'UK voters value honesty most in political leaders'
The UCL Constitution Unit are conducting a major study of public attitudes to democracy in the UK that sheds new light on what matters most to voters
London: As pressure mounts on the UK prime minister, Boris Johnson, members of his party are considering their options. Should they topple him or keep him? Those who want him out fear that the public will not forgive the string of alleged social events held in Downing Street while the rest of the country lived under strict COVID lockdowns. Their anger may cost the Conservatives dearly at the next election. Those who are hesitating do so because Johnson had been such an electoral success story before this scandal.
The UCL Constitution Unit are conducting a major study of public attitudes to democracy in the UK that sheds new light on what matters most to voters. Latest findings from a large-scale survey of the UK population conducted last Summer suggest Conservative MPs are right to be concerned about the fallout of “partygate”. Integrity is extremely important to voters. It is in fact valued above all other traits in a politician.
When asked about a range of characteristics that politicians should have, “being honest” came top. This was followed by “owning up when they make mistakes”. “Getting things done” and “being inspiring” were far behind.
Johnson has a trademark tactic – seen repeatedly at Prime Minister’s Questions – of batting away critics by saying he is focused on delivering the people’s priorities. When asked about any potentially questionable behaviour or incidents, he insists that members of the public care more about “getting Brexit done” than it does about anything else.
However, findings suggest otherwise. When respondents were asked to “imagine that a future prime minister has to choose between acting honestly and delivering the policy that most people want”, 71 per cent chose honesty and only 16 per cent delivery. When we asked whether respondents agreed more that “healthy democracy requires that politicians always act within the rules” or that “healthy democracy means getting things done, even if that sometimes requires politicians to break the rules”, 75 per cent chose the former and just 6 per cent the latter.
It is worth repeating that these findings come from the summer – before the Owen Paterson affair and “partygate”. They are not knee-jerk reactions to short-term headlines. The vast majority of voters expect politicians to act honestly and follow the rules.
Limiting power at the very top
Another less obvious but equally important pattern emerged from our findings. Voters do not want power to be unduly concentrated in the hands of the prime minister and their government. Many favour at least somewhat greater powers for parliament – 45 per cent think MPs should decide what the House of Commons debates, against 30 per cent who think the prime minister or government should do so.

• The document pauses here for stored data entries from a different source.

(** X11. [allMetrics] tallies with the two bulkheads at all times: per
    service, the requests are the calls of its bulkhead, the successes
    its successful calls, and the failures its failed calls plus its
    rejected ones (a rejection counts as a failure of the service too);
    [bulkheadRejections] is the sum of the rejections of both
    bulkheads, and [totalRequests] the sum of the requests of both
    services. *)
Theorem allMetrics_tally es g os :
  run es init = Some (g, os) ->
  totalRequests (allMetrics g)
  = slowServiceRequests (allMetrics g) + fastServiceRequests (allMetrics g) /\
  (forall s,
     requests_of s (allMetrics g) = Bulkhead.totalRequests (books_of s g) /\
     successes_of s (allMetrics g)
     = Bulkhead.successfulRequests (books_of s g) /\
     failures_of s (allMetrics g)
     = Bulkhead.failedRequests (books_of s g)
       + Bulkhead.rejectedRequests (books_of s g)) /\
  bulkheadRejections (allMetrics g)
  = Bulkhead.rejectedRequests (books_of Slow g)
    + Bulkhead.rejectedRequests (books_of Fast g).
Proof.
  intros Hr.
  destruct (tallied_run es init g os) as [Ht Hq Hs Hf Hj];
    [constructor; try (intros []); reflexivity | exact Hr |].
  split; [exact Ht|]. split; [|exact Hj].
  intros s. split; [apply Hq | split; [apply Hs | apply Hf]].
Qed.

Even more clearly, and perhaps surprisingly, most want judges to constrain ministers too. We asked respondents to “imagine there is a dispute over whether the government has the legal authority to decide a particular matter on its own or whether it needs parliament’s approval”, and to consider how the dispute should be settled. Most (51 per cent) said it should be settled by judges and only 27 per cent chose government ministers or politicians in parliament. When asked about whether judges should play a role in resolving whether a new law violates rights. Depending on the rights that we asked about, between 65 per cent and 77 per cent of respondents said that the courts should have their current powers under the Human Rights Act or even be given stronger powers to strike down laws directly.
A large majority also said that civil servants should be “neutral and permanent government employees” rather than “appointed by the government of the day”. And most respondents thought that someone who had previously said the BBC should be neutral in its reporting could be a suitable candidate for BBC chair, but that someone who had said the BBC should be less critical of government could not.
The reason for these answers appears clear: most people don’t trust politicians, and they trust the politicians closest to power least. They therefore welcome limits on what those in power can do.
The study is investigating public attitudes to democracy not only through surveys, but also through a citizens’ assembly, which shows whether people think the same or differently once they have thought and learnt about the issues in depth. The full results of the Citizens’ Assembly on Democracy in the UK will be published in the spring. But initial findings fit the survey responses closely. Assembly members said “we feel dissatisfied with how democracy is working in the UK today because there is a lack of honesty and integrity in politics”. By large majorities, they favoured greater powers for parliament and the courts vis-à-vis the executive.
However the current ructions in the Conservative Party pan out in the coming weeks, those in power should be clear: people in the UK expect their leaders to act with integrity – and they expect a system of checks and balances on executive power to be maintained. A leader who violates these principles harms him or herself and damages confidence in democracy.